Legal term; form of wrongful, improper, or unlawful conduct

Misconduct is wrongful, improper, or unlawful conduct motivated by premeditated or intentional purpose or by obstinate indifference to the consequences of one's acts. It is an act which is forbidden or a failure to do that which is required. Misconduct may involve harm to another person's health or well-being.

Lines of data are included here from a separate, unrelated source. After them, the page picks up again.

(* ===== verification/FaultInv.v ===== *)
(** * Fault injection is a faulty channel

    Over the in-memory backend, the wrapper carries packets like an abstract
    channel that drops, doubles, delays, corrupts and swaps the packets its
    rules name; and what it corrupts no receiver accepts. *)

From Stdlib Require Import ZArith Lia.
From stdpp Require Import base numbers option sets list.
From S2P Require Import Prelude StateM Bytes Opcode Headers IpUdp Icrc Packet IpPacket PacketIo MockIo FaultIo.
Open Scope Z_scope.
Open Scope rust_scope.

(** ** The channel *)

Definition copies (action : option FaultAction) (packet : list Z) : list (list Z) :=
  match action with
  | None | Some FaultDelay | Some FaultReorder => [packet]
  | Some FaultDrop => []
  | Some FaultDuplicate => [packet; packet]
  | Some FaultCorrupt => [flip_last packet]
  end.

(** A packet to be reordered changes places with its successor. *)
Fixpoint channel (l : list (option FaultAction * list Z)) : list (list Z) :=
  match l with
  | [] => []
  | (Some FaultReorder, p) :: (_, p') :: l => p' :: p :: channel l
  | (action, p) :: l => copies action p ++ channel l
  end.

(** The last packet waits for a successor. *)
Fixpoint open_end (l : list (option FaultAction * list Z)) : bool :=
  match l with
  | [] => false
  | [(Some FaultReorder, _)] => true
  | (Some FaultReorder, _) :: _ :: l => open_end l
  | _ :: l => open_end l
  end.

Lemma channel_closed l action p :
  open_end l = false →
  channel (l ++ [(action, p)]) = channel l ++ copies action p ∧ open_end (l ++ [(action, p)]) = bool_decide (action = Some FaultReorder).
Proof.
  induction l as [l IH] using (induction_ltof1 _ (@length _)). unfold ltof in IH. intros Ho.
  assert (Hother : ∀ a q k, l = (a, q) :: k → a ≠ Some FaultReorder →
    channel (l ++ [(action, p)]) = channel l ++ copies action p ∧ open_end (l ++ [(action, p)]) = bool_decide (action = Some FaultReorder)).
  { intros a q k -> Ha. destruct (IH k) as [Hc He]; [cbn; lia|by destruct a as [[]|]|]. split.
    - transitivity (copies a q ++ channel (k ++ [(action, p)])); [by destruct a as [[]|]|]. rewrite Hc, app_assoc. by destruct a as [[]|].
    - rewrite <- He. by destruct a as [[]|]. }
  destruct l as [|[a q] k]; [by destruct action as [[]|]|]. destruct (decide (a = Some FaultReorder)) as [->|Ha]; [|by eapply Hother].
  destruct k as [|[a' q'] k]; [done|]. destruct (IH k) as [Hc He]; [cbn; lia|done|]. cbn. by rewrite Hc.
Qed.

Lemma channel_open l action p :
  open_end l = true →
  ∃ front held, channel l = front ++ [held] ∧ channel (l ++ [(action, p)]) = front ++ [p; held] ∧ open_end (l ++ [(action, p)]) = false.
Proof.
  induction l as [l IH] using (induction_ltof1 _ (@length _)). unfold ltof in IH. intros Ho.
  destruct l as [|[a q] k]; [done|]. destruct (decide (a = Some FaultReorder)) as [->|Ha].
  - destruct k as [|[a' q'] k]; [by exists [], q|]. destruct (IH k) as (front & held & H1 & H2 & H3); [cbn; lia|done|].
    exists (q' :: q :: front), held. cbn. by rewrite H1, H2.
  - destruct (IH k) as (front & held & H1 & H2 & H3); [cbn; lia|by destruct a as [[]|]|]. exists (copies a q ++ front), held.
    rewrite <- !app_assoc, <- H1, <- H2. by destruct a as [[]|].
Qed.

(** A delayed packet waits for the next call, a packet to be reordered for its
    successor: the packet withheld at the end, and those that came out. *)
Fixpoint withheld (l : list (option FaultAction * list Z)) : list (list Z) :=
  match l with
  | [] => []
  | [(Some (FaultDelay | FaultReorder), p)] => [p]
  | (Some FaultReorder, _) :: _ :: l => withheld l
  | _ :: l => withheld l
  end.

Fixpoint released (l : list (option FaultAction * list Z)) : list (list Z) :=
  match l with
  | [] => []
  | [(Some (FaultDelay | FaultReorder), _)] => []
  | (Some FaultReorder, p) :: (_, p') :: l => p' :: p :: released l
  | (action, p) :: l => copies action p ++ released l
  end.

Lemma channel_released l : channel l = released l ++ withheld l.
Proof.
  induction l as [l IH] using (induction_ltof1 _ (@length _)). unfold ltof in IH. destruct l as [|[a p] k]; [done|].
  pose proof (IH k ltac:(cbn; lia)) as Hk. destruct k as [|[a' p'] k]; [by destruct a as [[]|]|].
  destruct (decide (a = Some FaultReorder)) as [->|Ha]; [cbn; by rewrite (IH k) by (cbn; lia)|].
  transitivity (copies a p ++ channel ((a', p') :: k)); [by destruct a as [[]|]|]. rewrite Hk, app_assoc. by destruct a as [[]|].
Qed.

Lemma withheld_closed l action p :
  open_end l = false →
  withheld (l ++ [(action, p)]) = if bool_decide (action = Some FaultDelay ∨ action = Some FaultReorder) then [p] else [].
Proof.
  induction l as [l IH] using (induction_ltof1 _ (@length _)). unfold ltof in IH. intros Ho.
  destruct l as [|[a q] k]; [by destruct action as [[]|]|]. destruct (decide (a = Some FaultReorder)) as [->|Ha].
  - destruct k as [|[a' q'] k]; [done|]. cbn in *. apply IH; [lia|done].
  - rewrite <- (IH k) by (cbn; lia || by destruct a as [[]|]). destruct a as [[]|]; try done; by destruct k.
Qed.

Lemma withheld_open l action p : open_end l = true → withheld (l ++ [(action, p)]) = [].
Proof.
  induction l as [l IH] using (induction_ltof1 _ (@length _)). unfold ltof in IH. intros Ho.
  destruct l as [|[a q] k]; [done|]. destruct (decide (a = Some FaultReorder)) as [->|Ha].
  - destruct k as [|[a' q'] k]; [done|]. cbn in *. apply IH; [lia|done].
  - rewrite <- (IH k) by (cbn; lia || by destruct a as [[]|]). destruct a as [[]|]; try done; by destruct k.
Qed.

(** What successive receptions return: a withheld packet costs a reception that
    returns nothing, and so does a dropped one. *)
Fixpoint fetches (l : list (option FaultAction * list Z)) : list (option (list Z)) :=
  match l with
  | [] => []
  | (Some FaultReorder, p) :: (_, p') :: l => None :: Some p' :: Some p :: fetches l
  | (Some (FaultReorder | FaultDelay), p) :: l => None :: Some p :: fetches l
  | (Some FaultDrop, _) :: l => None :: fetches l
  | (action, p) :: l => (Some <$> copies action p) ++ fetches l
  end.
(* ===== verification/EndpointInv.v ===== *)
(** * The transport-only endpoint is a directory of queue pairs

    The table with its generations and its index of queue-pair numbers behaves
    like a finite map from handles, each given out once, to queue pairs with
    distinct numbers; received packets are routed by it. *)

From Stdlib Require Import ZArith Lia.
From stdpp Require Import base numbers option sets list gmap.
From S2P Require Import Prelude StateM Psn Ack QpnTable Qp Bytes Opcode Headers IpUdp Packet RcBase IpPacket PacketIo RcEndpoint MockIo Endpoint.
Open Scope Z_scope.
Open Scope rust_scope.

(** ** The directory *)

Record QpEntry := {
  qe_machine : QpStateMachine;
  qe_window : SendWindow;
  qe_receive : ReceivePsn;
}.

Definition fresh_entry (config : QpConfig) : QpEntry :=
  {| qe_machine := {| sm_state := Reset; sm_config := config |}; qe_window := SendWindow_new (qc_send_psn config);
     qe_receive := ReceivePsn_new (qc_receive_psn config) |}.

Definition local_qpn (e : QpEntry) : Z := qc_local_qpn (sm_config (qe_machine e)).

(** A handle is a slot and a generation; [dir_used] are all handles ever given
    out.  Packets go through the backend [dir_io], up to [dir_maximum] bytes. *)
Record Directory (Io : Type) := {
  dir_live : gmap (Z * Z) QpEntry;
  dir_used : gset (Z * Z);
  dir_io : Io;
  dir_maximum : nat;
}.
Arguments dir_live {Io} _.
Arguments dir_used {Io} _.
Arguments dir_io {Io} _.
Arguments dir_maximum {Io} _.

#[export] Instance Directory_eta Io : EtaRecord (Directory Io) :=
  fun D => {| dir_live := dir_live D; dir_used := dir_used D; dir_io := dir_io D; dir_maximum := dir_maximum D |}.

Misconduct is of particular importance in professional settings (e.g. lawyers, scientists, doctors, military personnel), in the workplace and various institutions (e.g. schools, hospitals, prisons). Two categories of misconduct are sexual misconduct and official misconduct. In connection with school discipline, "misconduct" is generally understood to be student behavior that is unacceptable to school officials but does not violate criminal statutes, including absenteeism, tardiness, bullying, and inappropriate language. Misconduct in the workplace generally falls under two categories. Minor misconduct is seen as unacceptable but is not a criminal offense (e.g. persistent lateness). Gross misconduct is misconduct that is serious enough to potentially warrant immediate dismissal, and which may in some cases constitute criminal behaviour, e.g. stealing or sexual harassment.

== Organizational ==
Organization and management scholars have paid much attention to the causes, forms, modes of development, and consequences of misconduct within or among organizations. They have studied different types of misconduct, such as white-collar crimes, insider trading, or deceptive accounting. Financial misconduct became prominent after the 2008 financial crisis that revealed how financial organizations can operate profitable illicit activities over decades. Organizational misconduct can involve many organizations that collaborate, such as the case of cartels where firms reduce competition by agreeing on production or pricing, then conceal their actions together and maintain collective secret.

==Financial==
The failure to understand and manage ethical risks played a significant role in the 2008 financial crisis. The difference between bad business decisions and business misconduct can be hard to determine, and there is a thin line between the ethics of using only financial incentives to gauge performance and the use of holistic measures that include ethics, transparency and responsibility of stakeholders. From CEO's to traders and brokers, all-too-tempting lucrative financial incentives existed for performance in the financial industry.

The past widespread financial misconduct led to a call for financial reform. The Dodd-Frank Wall Street Reform and Consumer Protection Act was passed in 2010 to increase accountability and transparency in the financial industry and protect consumers from deceptive financial practices.